Without treatment, the condition can be fatal, as a patient’s refusal to eat or drink causes deadly dehydration and malnutrition, or their extreme stillness causes the blood to form clots that can travel to block vessels in the brain, heart or lungs.
But with medical care — food and water through tubes into the veins and stomach, and treatments to address the altered neurotransmitters and any underlying causes — catatonia is quite treatable. More than 80 percent of patients return to their prior selves.
It seemed Marcus’ hospitalization was not going to be the straightforward wait for a psychiatric bed as we had initially thought. We had to investigate the cause of his catatonia and treat whatever we found, to bring him out of his statuelike state.
Marcus continued to stay still and silent as we supported his body with food through a tube into his stomach and fluids through an IV in his arm. We ran an exhaustive bevy of tests. Dozens of blood tests returned with nothing amiss. An MRI of his brain and spine showed no obvious problems. Scans of his chest and abdomen showed no hidden tumors. An electroencephalogram of his brain showed no seizures. Samples of his spinal fluid also were normal, with no infection or autoantibodies — the rogue army that the immune system raises when it mistakenly attacks healthy tissues and organs.
Learning His Story
We were left presuming his catatonia was due to an underlying mental illness, one that we would have to diagnose by his story and symptoms. Yet he couldn’t speak to tell us what those had been.
In this situation, the treatment can be both therapeutic and diagnostic. Those with catatonia due to illnesses such as depression or PTSD will respond to a class of medicines called benzodiazepines; these normally sedative drugs can paradoxically cause catatonic patients to awaken. Given escalating doses — ones that would normally zonk out someone without the disorder — people with catatonia begin to unfreeze and emerge.
We started Marcus on a benzodiazepine, adjusting it daily. Soon thereafter, I heard a voice coming from his room. Marcus’ parents had played R&B superstar John Legend’s latest album in his room constantly, but only now did we hear Marcus singing along. That day, I walked in to find his parents sitting agape nearby as Marcus crooned along with every word, even subtly tapping his foot to the beat. He was reawakening.
Soon, he spoke in short phrases and moved his arms and legs, though even at maximum doses of his medication, he still could not feed himself or walk. We turned to another treatment — electroconvulsive therapy (ECT), which has been quite effective for patients with catatonia.

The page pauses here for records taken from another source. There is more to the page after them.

(** ** Errors

    Go functions return a value and an [error]; an index out of range or an
    explicit [panic] unwinds.  Sentinel errors are constructors, the errors made
    by [fmt.Errorf] carry their format string. *)

Inductive go_error :=
  | EOF
  | ErrClosed
  | ErrInvalid
  | ErrNoSpace
  | NotFoundError
  | ErrorSizeMismatch
  | ErrorNotFound
  | ErrorDeleted
  | ErrSyntax
  | ErrRange
  | ErrNotExist
  | ErrNotDir
  | ErrIsDir
  | ErrIO
  | ErrTooLong
  | Errorf (msg : string).

#[global] Instance go_error_eq_dec : EqDecision go_error.
Proof. solve_decision. Defined.

Inductive res (A : Type) : Type :=
  | Ok (a : A)
  | Fail (e : go_error)
  | Panic.
Arguments Ok {A} _.
Arguments Fail {A} _.
Arguments Panic {A}.

#[global] Instance res_eq_dec {A} `{EqDecision A} : EqDecision (res A).
Proof. solve_decision. Defined.

#[global] Instance res_ret : MRet res := λ A a, Ok a.
#[global] Instance res_bind : MBind res := λ A B f m,
  match m with Ok a => f a | Fail e => Fail e | Panic => Panic end.

Lemma bind_ok {A B} (a : A) (f : A → res B) : (Ok a ≫= f) = f a.
Proof. done. Qed.
Lemma bind_ext {A B} (m : res A) (f g : A → res B) :
  (∀ a, f a = g a) → (m ≫= f) = (m ≫= g).
Proof. destruct m; intros; cbn; auto. Qed.
Lemma bind_assoc {A B C} (m : res A) (f : A → res B) (g : B → res C) :
  ((m ≫= f) ≫= g) = (m ≫= λ a, f a ≫= g).
Proof. by destruct m. Qed.
Lemma bind_inv {A B} (m : res A) (f : A → res B) b :
  (m ≫= f) = Ok b → ∃ a, m = Ok a ∧ f a = Ok b.
Proof. destruct m; cbn; intros; [by eexists|done..]. Qed.
Lemma Ok_inj {A} (a b : A) : Ok a = Ok b → a = b.
Proof. congruence. Qed.

Definition is_ok {A} (r : res A) : bool :=
  match r with Ok _ => true | _ => false end.

(** State passing with errors: a method with a pointer receiver keeps the
    changes it made before it returned an error. *)
Definition SE (S A : Type) : Type := S → S * res A.
#[global] Instance SE_ret {S} : MRet (SE S) := λ A a s, (s, Ok a).
#[global] Instance SE_bind {S} : MBind (SE S) := λ A B f m s,
  match m s with
  | (s', Ok a) => f a s'
  | (s', Fail e) => (s', Fail e)
  | (s', Panic) => (s', Panic)
  end.
Definition se_get {S} : SE S S := λ s, (s, Ok s).
Definition se_mod {S} (f : S → S) : SE S unit := λ s, (f s, Ok tt).
Definition se_fail {S A} (e : go_error) : SE S A := λ s, (s, Fail e).
(** [if err != nil] with a branch of its own. *)
Definition se_catch {S A} (m : SE S A) (h : go_error → SE S A) : SE S A := λ s,
  match m s with
  | (s', Fail e) => h e s'
  | r => r
  end.
Definition se_read {S A} (g : S → res A) : SE S A := λ s, (s, g s).
Definition se_lift {S A} (r : res A) : SE S A := λ s, (s, r).

(** ** Byte strings

    A [[]byte] or [string] is the list of its bytes. *)

Abbreviation bytes := (list Z).
Definition is_byte (z : Z) : Prop := 0 ≤ z < 256.
Abbreviation bytes_ok := (Forall is_byte).

Definition zlen {A} (l : list A) : Z := Z.of_nat (length l).

(** The bytes of a literal. *)
Definition byte_of_ascii (c : ascii) : Z := Z.of_N (N_of_ascii c).
Fixpoint str (s : string) : bytes :=
  match s with
  | EmptyString => []
  | String c s => byte_of_ascii c :: str s
  end.

Definition zeros (n : Z) : bytes := replicate (Z.to_nat n) 0.

(** [sub l lo n]: at most [n] elements of [l] from position [lo]. *)
Definition sub {A} (l : list A) (lo n : Z) : list A :=
  take (Z.to_nat n) (drop (Z.to_nat lo) l).

Lemma zlen_nonneg {A} (l : list A) : 0 ≤ zlen l.
Proof. unfold zlen. lia. Qed.
Lemma zlen_app {A} (l k : list A) : zlen (l ++ k) = zlen l + zlen k.
Proof. unfold zlen. rewrite length_app. lia. Qed.
Lemma zlen_cons {A} (x : A) l : zlen (x :: l) = 1 + zlen l.
Proof. unfold zlen. simpl. lia. Qed.
Lemma zlen_nil {A} : zlen (@nil A) = 0.
Proof. done. Qed.
Lemma zlen_zeros n : zlen (zeros n) = Z.max 0 n.
Proof. unfold zlen, zeros. rewrite length_replicate. lia. Qed.
Lemma zlen_take {A} (l : list A) n : zlen (take n l) = Z.min (Z.of_nat n) (zlen l).
Proof. unfold zlen. rewrite length_take. lia. Qed.
Lemma zlen_drop {A} (l : list A) n : zlen (drop n l) = Z.max 0 (zlen l - Z.of_nat n).
Proof. unfold zlen. rewrite length_drop. lia. Qed.
Lemma zlen_sub {A} (l : list A) lo n :
  0 ≤ lo → zlen (sub l lo n) = Z.max 0 (Z.min n (zlen l - lo)).
Proof. intros. unfold sub. rewrite zlen_take, zlen_drop. lia. Qed.
Lemma zlen_0 {A} (l : list A) : zlen l = 0 → l = [].
Proof. destruct l; [done|]. rewrite zlen_cons. pose proof (zlen_nonneg l). lia. Qed.

Lemma drop_zlen {A} (l k : list A) : drop (Z.to_nat (zlen l)) (l ++ k) = k.
Proof. unfold zlen. rewrite Nat2Z.id. apply drop_app_length. Qed.
Lemma take_zlen {A} (l k : list A) : take (Z.to_nat (zlen l)) (l ++ k) = l.
Proof. unfold zlen. rewrite Nat2Z.id. apply take_app_length. Qed.

Create Rewrite HintDb zlen.
#[export] Hint Rewrite @zlen_app @zlen_cons @zlen_nil zlen_zeros @zlen_take
  @zlen_drop : zlen.
(** Normalise lengths, then arithmetic. *)
Ltac zl := autorewrite with zlen in *; repeat
  match goal with
  | |- context [zlen ?l] =>
      lazymatch goal with
      | _ : 0 ≤ zlen l |- _ => fail
      | _ => pose proof (zlen_nonneg l)
      end
  | _ : context [zlen ?l] |- _ =>
      lazymatch goal with
      | _ : 0 ≤ zlen l |- _ => fail
      | _ => pose proof (zlen_nonneg l)
      end
  end; try lia.

Lemma sub_app_l {A} (l k : list A) lo n :
  0 ≤ lo → lo + n ≤ zlen l → sub (l ++ k) lo n = sub l lo n.
Proof.
  intros. unfold sub, zlen in *.
  destruct (decide (n ≤ 0)).
  { replace (Z.to_nat n) with 0%nat by lia. by rewrite !take_0. }
  rewrite drop_app_le by lia. rewrite take_app_le; [done|].
  rewrite length_drop. lia.
Qed.

Lemma sub_app_r {A} (l k : list A) lo n :
  zlen l ≤ lo → sub (l ++ k) lo n = sub k (lo - zlen l) n.
Proof.
  intros. unfold sub, zlen in *. f_equal.
  rewrite drop_app_ge by lia. f_equal. lia.
Qed.

Lemma sub_all {A} (l : list A) n : zlen l ≤ n → sub l 0 n = l.
Proof. intros. unfold sub, zlen in *. simpl. apply take_ge. lia. Qed.

(** The field [m] placed right after a prefix is read back whole. *)
Lemma sub_mid {A} (l m k : list A) lo n :
  lo = zlen l → n = zlen m → sub (l ++ m ++ k) lo n = m.
Proof.
  intros -> ->. rewrite sub_app_r, Z.sub_diag by lia.
  rewrite sub_app_l by lia. apply sub_all. lia.
Qed.

Lemma sub_0 {A} (l : list A) lo : sub l lo 0 = [].
Proof. reflexivity. Qed.

Lemma sub_sub {A} (l : list A) a n b m :
  0 ≤ a → 0 ≤ b → b + m ≤ n → sub (sub l a n) b m = sub l (a + b) m.
Proof.
  intros. unfold sub.
  destruct (decide (m ≤ 0)).
  { replace (Z.to_nat m) with 0%nat by lia. by rewrite !take_0. }
  rewrite skipn_firstn_comm, drop_drop, take_take.
  f_equal; [lia|f_equal; lia].
Qed.

(** Adjacent ranges concatenate. *)
Lemma sub_split {A} (l : list A) a n m :
  0 ≤ a → 0 ≤ n → 0 ≤ m → sub l a (n + m) = sub l a n ++ sub l (a + n) m.
Proof.
  intros. unfold sub.
  replace (Z.to_nat (a + n)) with (Z.to_nat a + Z.to_nat n)%nat by lia.
  rewrite <- drop_drop.
  replace (Z.to_nat (n + m)) with (Z.to_nat n + Z.to_nat m)%nat by lia.
  by rewrite <- take_take_drop.
Qed.

Lemma sub_past {A} (l : list A) a n : zlen l ≤ a → sub l a n = [].
Proof. intros. unfold sub, zlen in *. rewrite drop_ge by lia. by rewrite take_nil. Qed.

Lemma sub_ok l a n : bytes_ok l → bytes_ok (sub l a n).
Proof. intros. unfold sub. by apply Forall_take, Forall_drop. Qed.

Lemma zeros_ok n : bytes_ok (zeros n).
Proof. apply Forall_replicate. red. lia. Qed.

Lemma zeros_add a b : 0 ≤ a → 0 ≤ b → zeros (a + b) = zeros a ++ zeros b.
Proof. intros. unfold zeros. by rewrite Z2Nat.inj_add, replicate_add. Qed.

Lemma str_ok s : bytes_ok (str s).
Proof.
  induction s; simpl; constructor; [|done]. unfold byte_of_ascii, is_byte.
  pose proof (N_ascii_bounded a). lia.
Qed.

Create HintDb bytes.
#[export] Hint Resolve sub_ok zeros_ok str_ok Forall_app_2 Forall_nil_2 : bytes.

(** ** Slices

    A Go slice sees a window of a backing array; re-slicing may extend past
    the length up to the capacity, so the backing bytes up to the capacity are
    part of the value. *)

Record slice := Slice { sl_buf : bytes; sl_len : Z }.

Definition sl_cap (s : slice) : Z := zlen (sl_buf s).
Definition sl_data (s : slice) : bytes := sub (sl_buf s) 0 (sl_len s).
(** [make([]byte, len(b))] filled with [b]. *)
Definition sl_of (b : bytes) : slice := Slice b (zlen b).

(** [s[lo:hi]]: panics unless [0 <= lo <= hi <= cap(s)]. *)
Definition reslice (s : slice) (lo hi : Z) : res slice :=
  if decide (0 ≤ lo ∧ lo ≤ hi ∧ hi ≤ sl_cap s)
  then Ok (Slice (drop (Z.to_nat lo) (sl_buf s)) (hi - lo))
  else Panic.

(** [s[lo:]] stops at the length. *)
Definition reslice_from (s : slice) (lo : Z) : res slice := reslice s lo (sl_len s).

(** [s[i]] panics unless [i < len(s)]. *)
Definition sl_index (s : slice) (i : Z) : res Z :=
  if decide (0 ≤ i < sl_len s) then
    match sl_buf s !! Z.to_nat i with Some b => Ok b | None => Panic end
  else Panic.

Lemma sl_data_of b : sl_data (sl_of b) = b.
Proof. unfold sl_data, sl_of. simpl. apply sub_all. lia. Qed.

Lemma sl_index_of b i x : 0 ≤ i → b !! Z.to_nat i = Some x → sl_index (sl_of b) i = Ok x.
Proof.
  intros Hi Hx. unfold sl_index, sl_of; cbn [sl_len sl_buf].
  apply lookup_lt_Some in Hx as Hlt. rewrite decide_True by (unfold zlen; lia).
  by rewrite Hx.
Qed.

Lemma reslice_ok s lo hi :
  0 ≤ lo ≤ hi → hi ≤ sl_cap s →
  reslice s lo hi = Ok (Slice (drop (Z.to_nat lo) (sl_buf s)) (hi - lo)).
Proof. intros. unfold reslice. rewrite decide_True by lia. done. Qed.

Lemma reslice_data s lo hi s' :
  reslice s lo hi = Ok s' → sl_data s' = sub (sl_buf s) lo (hi - lo).
Proof.
  unfold reslice. case_decide; [|done]. intros [= <-].
  unfold sl_data, sub. simpl. by rewrite drop_0.
Qed.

Marcus’ father, an electrician, was particularly intrigued.
“It’s like resetting the circuit breakers in his brain,” he joked.
Few places will treat pediatric patients with ECT, so with the consent of his parents and doctors, Marcus took trips from our hospital to a specialty center across town several times a week for his treatment.
The ECT completed what the benzodiazepines had started — Marcus emerged completely. As he became more able to speak, he described to us a deep depression that had worsened over months. Embarrassed and overwhelmed, he had kept his sad and suicidal thoughts hidden from his family and friends. Once he began to hear voices and withdraw, he was unable to tell his story. Armed with this new knowledge, we found a helpful regimen of medication and intensive psychotherapy for Marcus. He returned to his bright, energetic self, singing and dancing as heartily as before.